Über 30 Jahre hinweg haben wir versucht, unseren Patient*innen zu erklären, was sie in welchem Notfall tun müssen, wann sie die 112 und wann die 116 117 anrufen müssen. Das muss man leider als gescheitert betrachten. Die Patient*innen gehen einfach dorthin, wo sie potenziell immer Hilfe erhalten, und das sind nun einmal die Notaufnahmen. Was wir aber verpasst haben, ist, einen engen Schulterschluss zwischen niedergelassener Medizin und stationärer Notfallmedizin zu schaffen. In den nächsten Jahren müssen wir daran hart arbeiten. Mein Ziel ist es, in unseren Notaufnahmen die Wartezeit auf Null zu senken. Wenn die KV-Praxis nicht offen hat, werden viele Patient*innen derzeit in der Notaufnahme erst nach vier, fünf Stunden behandelt – dann, wenn alle potenziell schwerer Erkrankten schon versorgt wurden. Das aber erzeugt Frust, vor allem, weil Sie dann noch nicht mal ein Rezept oder eine AU ausstellen oder an Fachärzt*innen weiter überweisen können. Deshalb brauchen wir eine ambulante Struktur, die integriert mit der Notaufnahme zusammenarbeitet – entweder über die KV oder in Kooperation mit uns.

Ambulantisierung ist erstrebenswert, aber was ist mit älteren, mobilitätseingeschränkten Menschen?

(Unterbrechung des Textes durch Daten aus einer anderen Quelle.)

Definition rr_step (st : rstate) (a : ract) : go rstate :=
  match a with
  | RBegin => Done (mkRState (r_disk st) (r_execs st ++ [RRead 0 []]))
  | RCall k fail =>
      match r_execs st !! k with
      | Some x => '(d, x) ← rexec_step (r_disk st) x fail; Done (mkRState d (<[k := x]> (r_execs st)))
      | None => Stuck
      end
  | RCrash k => Done (mkRState (r_disk st) (delete k (r_execs st)))
  end.

Fixpoint rr_run (st : rstate) (acts : list ract) : go rstate :=
  match acts with
  | [] => Done st
  | a :: acts => st ← rr_step st a; rr_run st acts
  end.

(** Along a run no write fails, and, when [calm], no execution crashes. *)
Definition write_fails (st : rstate) (a : ract) : bool :=
  match a with
  | RCall k true => match r_execs st !! k with Some (RWrite _ _ _) => true | _ => false end
  | _ => false
  end.
Definition crashes (a : ract) : bool := match a with RCrash _ => true | _ => false end.

Fixpoint good_run (calm : bool) (st : rstate) (acts : list ract) : bool :=
  match acts with
  | [] => true
  | a :: acts =>
      negb (write_fails st a) && negb (calm && crashes a) &&
      match rr_step st a with Done st' => good_run calm st' acts | _ => true end
  end.

(** ** Invariant *)

(** The files when the first execution starts. *)
Context (f : fs).

Notation read n := (read_loop no_failures index 0 n f).

Lemma read_next i n kva s :
  read_loop no_failures index i n f = Some kva → f !! inter_name (i + n) index = Some s →
  read_loop no_failures index i (S n) f = Some (kva ++ decode_all s).
Proof.
  revert i kva. induction n as [|n IH]; intros i kva.
  - intros [= <-]. rewrite Nat.add_0_r. intros Hs. cbn. rewrite Hs. cbn. by rewrite app_nil_r.
  - intros Hr Hs. change (read_loop no_failures index i (S n) f) with
      (match f !! inter_name i index with
       | Some c => rest ← read_loop no_failures index (S i) n f; Some (decode_all c ++ rest)
       | None => None end) in Hr.
    destruct (f !! inter_name i index) as [c|] eqn:Ec; [|done].
    destruct (read_loop no_failures index (S i) n f) as [rest|] eqn:Er; [|done]. injection Hr as <-.
    change (read_loop no_failures index i (S (S n)) f) with
      (match f !! inter_name i index with
       | Some c => rest ← read_loop no_failures index (S i) (S n) f; Some (decode_all c ++ rest)
       | None => None end).
    rewrite Ec, (IH (S i) rest Er); [|by rewrite Nat.add_succ_comm]. cbn. by rewrite app_assoc.
Qed.

(** The lines of one execution alone. *)
Definition lines : list string :=
  match read splite with
  | Some kva => out_line <$> reduce_all reducef (sortKV kva)
  | None => []
  end.
Notation L := (bytes_of <$> lines).
Notation len := (length lines).

(** [own]: the inodes that executions opened.  Each holds the lines up to
    some line; the input files are others and stay as they are. *)
Record rdisk_ok (d : disk) (own : gset nat) : Prop := {
  ro_range name n : dir d !! name = Some n → n < length (inodes d);
  ro_data n : n ∈ own → is_Some (read splite) ∧ ∃ k, k ≤ len ∧ inodes d !! n = Some (joined L k);
  ro_temp n : dir d !! temp_out_name index = Some n → n ∈ own;
  ro_out n : dir d !! out_name index = Some n → n ∈ own;
  ro_input i n : dir d !! inter_name i index = Some n → n ∉ own;
  ro_same i : content d (inter_name i index) = f !! inter_name i index;
}.

Definition rexec_ok (d : disk) (own : gset nat) (x : rpc) : Prop :=
  match x with
  | RRead i kva => i ≤ splite ∧ read i = Some kva
  | ROpen kva => ∃ kva0, read splite = Some kva0 ∧ kva = sortKV kva0
  | RWrite n off rest => n ∈ own ∧ ∃ j k, rest = drop j lines ∧ off = length (joined L j) ∧
      j ≤ k ≤ len ∧ inodes d !! n = Some (joined L k)
  | RDefer true | RReturned true => is_Some (dir d !! out_name index)
  | _ => True
  end.

(** What a system call does to the others: inodes only grow, and the output
    stays once it is there. *)
Record rgrows (d : disk) (own : gset nat) (d' : disk) (own' : gset nat) : Prop := {
  rg_own : own ⊆ own';
  rg_data n k : n ∈ own → k ≤ len → inodes d !! n = Some (joined L k) →
    ∃ k', k ≤ k' ≤ len ∧ inodes d' !! n = Some (joined L k');
  rg_out : is_Some (dir d !! out_name index) → is_Some (dir d' !! out_name index);
}.

Lemma rgrows_same d own d' :
  inodes d' = inodes d → (is_Some (dir d !! out_name index) → is_Some (dir d' !! out_name index)) →
  rgrows d own d' own.
Proof. intros E Ho. split; [done| |done]. intros n k _ Hk Hn. exists k. rewrite E. split; [lia|done]. Qed.

Lemma rexec_ok_grows d own d' own' x : rgrows d own d' own' → rexec_ok d own x → rexec_ok d' own' x.
Proof.
  intros [Hsub Hg Ho]. destruct x as [| |n off rest| |[]|[]]; try done; try by apply Ho.
  intros (Hn & j & k & -> & -> & Hle & Hd). split; [by apply Hsub|].
  destruct (Hg n k Hn ltac:(lia) Hd) as (k' & Hk' & Hd'). exists j, k'. split_and!; [done..|lia|lia|done].
Qed.

(** ** The system calls *)

Lemma ropen_ok d own d' n :
  rdisk_ok d own → is_Some (read splite) → open_file d (temp_out_name index) = (d', n) →
  ∃ own', rdisk_ok d' own' ∧ rgrows d own d' own' ∧ n ∈ own' ∧ own' ⊆ {[n]} ∪ own.
Proof.
  intros Hok Hr. pose proof Hok as [H1 H2 H3 H4 H5 H6]. unfold open_file.
  destruct (dir d !! temp_out_name index) as [n0|] eqn:E; intros [= <- <-].
  { exists own. split_and!; [done|by apply rgrows_same|by apply H3|set_solver]. }
  set (n := length (inodes d)).
  assert (n ∉ own) as Hfresh.
  { intros Hn. destruct (H2 n Hn) as (_ & k & _ & Hk). apply lookup_lt_Some in Hk. lia. }
  assert (∀ m b, inodes d !! m = Some b → (inodes d ++ [[]]) !! m = Some b) as Hold
    by (intros; by apply lookup_app_l_Some).
  exists ({[n]} ∪ own). split_and!; [split; cbn|split; cbn|set_solver|set_solver].
  - intros name m. rewrite length_app, lookup_insert_Some. cbn. intros [[_ <-]|[_ Hm%H1]]; lia.
  - intros m [->%elem_of_singleton|Hm]%elem_of_union.
    + split; [done|]. exists 0. split; [lia|]. by apply list_lookup_middle.
    + destruct (H2 m Hm) as (? & k & ? & ?). split; [done|]. exists k. by auto.
  - intros m. rewrite lookup_insert_eq. intros [= <-]. set_solver.
  - intros m. rewrite lookup_insert_ne by done. intros Hm%H4. set_solver.
  - intros i m. rewrite lookup_insert_ne by done. intros Hm. pose proof (H1 _ _ Hm). specialize (H5 i m Hm).
    unfold n. set_unfold. intros [->|?]; [lia|done].
  - intros i. rewrite <- H6. unfold content. cbn. rewrite lookup_insert_ne by done.
    destruct (dir d !! inter_name i index) as [m|] eqn:Em; [|done]. cbn. f_equal.
    apply lookup_app_l. by eapply H1.
  - set_solver.
  - intros m k Hm Hk Hd. exists k. split; [lia|]. by apply Hold.
  - by rewrite lookup_insert_ne by done.
Qed.

Lemma rwrite_ok d own n j k l :
  rdisk_ok d own → n ∈ own → lines !! j = Some l → j ≤ k ≤ len → inodes d !! n = Some (joined L k) →
  let d' := write_file d n (length (joined L j)) (bytes_of l) in
  rdisk_ok d' own ∧ rgrows d own d' own ∧ inodes d' !! n = Some (joined L (k `max` S j)).
Proof.
  intros [H1 H2 H3 H4 H5 H6] Hn Hj Hle Hd d'. pose proof (lookup_lt_Some _ _ _ Hj) as Hlj.
  assert (inodes d' !! n = Some (joined L (k `max` S j))) as Hn'.
  { cbn. rewrite list_lookup_alter_eq, Hd. cbn. f_equal. apply write_at_joined; [|lia].
    by rewrite list_lookup_fmap, Hj. }
  assert (∀ m, m ≠ n → inodes d' !! m = inodes d !! m) as Hne by (intros m ?; cbn; by rewrite list_lookup_alter_ne).
  split_and!; [split|split|done]; try done.
  - intros name m. cbn. rewrite length_alter. apply H1.
  - intros m Hm. destruct (H2 m Hm) as (Hr & k' & Hk' & Hm'). split; [done|].
    destruct (decide (m = n)) as [->|]; [exists (k `max` S j); split; [lia|done]|exists k'; by rewrite Hne].
  - intros i. rewrite <- H6. unfold content. change (dir d') with (dir d).
    destruct (dir d !! inter_name i index) as [m|] eqn:Em; [|done]. cbn [mbind option_bind].
    rewrite Hne; [done|]. intros ->. by apply (H5 i n).
  - intros m k' Hm Hk' Hd'. destruct (decide (m = n)) as [->|Hmn]; [|exists k'; rewrite Hne by done; split; [lia|done]].
    destruct (decide (k' ≤ k `max` S j)) as [|Hgt]; [exists (k `max` S j); split; [lia|done]|].
    exists k'. split; [lia|]. rewrite Hn'. f_equal. rewrite Hd in Hd'. injection Hd' as Ek.
    apply (joined_between _ k); [lia|lia|done].
Qed.

Lemma rrename_ok d own d' :
  rdisk_ok d own → rename_file d (temp_out_name index) (out_name index) = Some d' →
  rdisk_ok d' own ∧ rgrows d own d' own ∧ is_Some (dir d' !! out_name index).
Proof.
  intros [H1 H2 H3 H4 H5 H6]. unfold rename_file.
  destruct (dir d !! temp_out_name index) as [n|] eqn:E; intros [= <-].
  assert (is_Some (<[out_name index := n]> (delete (temp_out_name index) (dir d)) !! out_name index)) as Ho
    by (by rewrite lookup_insert_eq).
  split_and!; [split; cbn|by apply rgrows_same|done]; try done.
  - intros name m [[_ <-]|[_ [_ Hm]%lookup_delete_Some]]%lookup_insert_Some; eauto.
  - intros m. rewrite lookup_insert_ne by done. by rewrite lookup_delete_eq.
  - intros m. rewrite lookup_insert_eq. intros [= <-]. by apply H3.
  - intros i m. rewrite lookup_insert_ne, lookup_delete_ne by done. apply H5.
  - intros i. rewrite <- H6. unfold content. cbn. by rewrite lookup_insert_ne, lookup_delete_ne by done.
Qed.

Lemma rremove_ok d own :
  rdisk_ok d own → rdisk_ok (remove_file d (temp_out_name index)) own ∧
    rgrows d own (remove_file d (temp_out_name index)) own.
Proof.
  intros [H1 H2 H3 H4 H5 H6]. split; [split; cbn|apply rgrows_same; [done|]; cbn; by rewrite lookup_delete_ne by done]; try done.
  - intros name m [_ Hm]%lookup_delete_Some. eauto.
  - intros m [_ Hm]%lookup_delete_Some. eauto.
  - intros m [_ Hm]%lookup_delete_Some. eauto.
  - intros i m [_ Hm]%lookup_delete_Some. eauto.
  - intros i. rewrite <- H6. unfold content. cbn. by rewrite lookup_delete_ne by done.
Qed.

(** ** Steps *)

(** Inode [n] holds all the lines; or execution [x] is filling it. *)
Definition full (d : disk) (n : nat) : Prop := inodes d !! n = Some (joined L len).
Definition fills (n : nat) (x : rpc) : Prop := ∃ off rest, x = RWrite n off rest.

Lemma full_grows d own d' own' n : rgrows d own d' own' → n ∈ own → full d n → full d' n.
Proof.
  intros Hg Hn Hf. destruct (rg_data _ _ _ _ Hg n len Hn ltac:(lia) Hf) as (k & Hk & E).
  unfold full. by replace len with k by lia.
Qed.

(** What a system call must do: the others are not disturbed, and the inode
    that the execution was filling is full when it goes on. *)
Definition harmless (d : disk) (own : gset nat) (x : rpc) (d' : disk) (x' : rpc) : Prop :=
  ∃ own', rdisk_ok d' own' ∧ rgrows d own d' own' ∧ rexec_ok d' own' x' ∧
    (∀ n, n ∈ own' → n ∈ own ∨ fills n x') ∧
    (∀ n, fills n x → fills n x' ∨ full d' n).

Lemma harmless_other d own x d' x' :
  rdisk_ok d' own → rgrows d own d' own → rexec_ok d' own x' → (∀ n, ¬ fills n x) → harmless d own x d' x'.
Proof.
  intros Hd Hg Hx Hn. exists own. split; [done|]. split; [done|]. split; [done|]. split; [by left|].
  intros n Hf. by destruct (Hn n).
Qed.

Lemma harmless_quiet d own x x' :
  rdisk_ok d own → rexec_ok d own x' → (∀ n, ¬ fills n x) → harmless d own x d x'.
Proof. intros. apply harmless_other; [done|by apply rgrows_same|done..]. Qed.

Lemma open_harmless d own kva0 d' n :
  rdisk_ok d own → read splite = Some kva0 → open_file d (temp_out_name index) = (d', n) →
  harmless d own (ROpen (sortKV kva0)) d' (RWrite n 0 (out_line <$> reduce_all reducef (sortKV kva0))).
Proof.
  intros Hd Hr Eo. destruct (ropen_ok d own d' n Hd ltac:(eauto) Eo) as (own' & Hd' & Hg & Hn & Hsub).
  destruct (ro_data _ _ Hd' n Hn) as (_ & k & Hk & Hdk). exists own'. split; [done|]. split; [done|]. split.
  - split; [done|]. exists 0, k. split; [unfold lines; by rewrite Hr|]. split; [done|]. split; [lia|done].
  - split; [|by intros m (? & ? & ?)]. intros m Hm.
    destruct (decide (m = n)) as [->|]; [right; by do 2 eexists|left; set_solver].
Qed.

Lemma line_harmless d own n off l rest :
  rdisk_ok d own → rexec_ok d own (RWrite n off (l :: rest)) →
  harmless d own (RWrite n off (l :: rest)) (write_file d n off (bytes_of l))
    (RWrite n (off + length (bytes_of l)) rest).
Proof.
  intros Hd (Hn & j & k & Hr & -> & Hle & Hk).
  assert (lines !! j = Some l) as Hj by (rewrite <- (Nat.add_0_r j), <- lookup_drop, <- Hr; done).
  destruct (rwrite_ok d own n j k l Hd Hn Hj Hle Hk) as (Hd' & Hg & Hk').
  pose proof (lookup_lt_Some _ _ _ Hj). exists own. split; [done|]. split; [done|]. split.
  - split; [done|]. exists (S j), (k `max` S j). split; [rewrite (drop_S _ _ _ Hj) in Hr; by injection Hr|].
    split; [|split; [lia|done]]. rewrite (joined_S _ _ (bytes_of l)), length_app; [done|].
    by rewrite list_lookup_fmap, Hj.
  - split; [by left|]. intros m (? & ? & [= <- _ _]). left. by do 2 eexists.
Qed.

Man muss natürlich immer schauen, aus welchem sozialen Kontext die Patient*innen kommen. Alleinstehende ältere Damen oder Herren können wir nach einer Prozedur nicht einfach wieder nach Hause schicken. Aber dadurch, dass wir künftig ambulante und stationäre Behandlungen anbieten können, haben wir auch einen gewissen Ermessensspielraum und können Ältere auch mal noch ein paar Tage länger da behalten. Von unserer geriatrischen Kompetenz in Neuperlach und Schwabing profitieren künftig insbesondere ältere Patient*innen. Wenn sie mit einer Schenkelhalsfraktur in die Klinik kommen, liegen sie derzeit drei Tage im Krankenhaus. Danach sind sie eigentlich schon wieder mobilisiert, können aber noch nicht in ihr häusliches Umfeld zurück. Dafür brauchen sie dann z.B. eine stationäre akutgeriatrische Frühreha in einem unserer geriatrischen Kompetenzzentren.

Was würden Sie zusammenfassend Ärzt*innen sagen, die die geplanten Veränderungen eher kritisch sehen?

Für uns ist völlig klar, dass wir auch weiterhin Daseinsvorsorge für die Münchnerinnen und Münchner leisten werden. Wir werden eine vollumfängliche Gesundheitsversorgung anbieten, jetzt und in der Zukunft.
Gleichzeitig bin ich mir sicher, dass wir die Versorgung durch die neuen Pläne und den Konzentrationseffekt sogar noch verbessern werden. Ins- besondere an den großen Standorten werden wir die Versorgungskapazitäten auch für hochkomplexe Notfälle künftig sogar noch weiter ausbauen.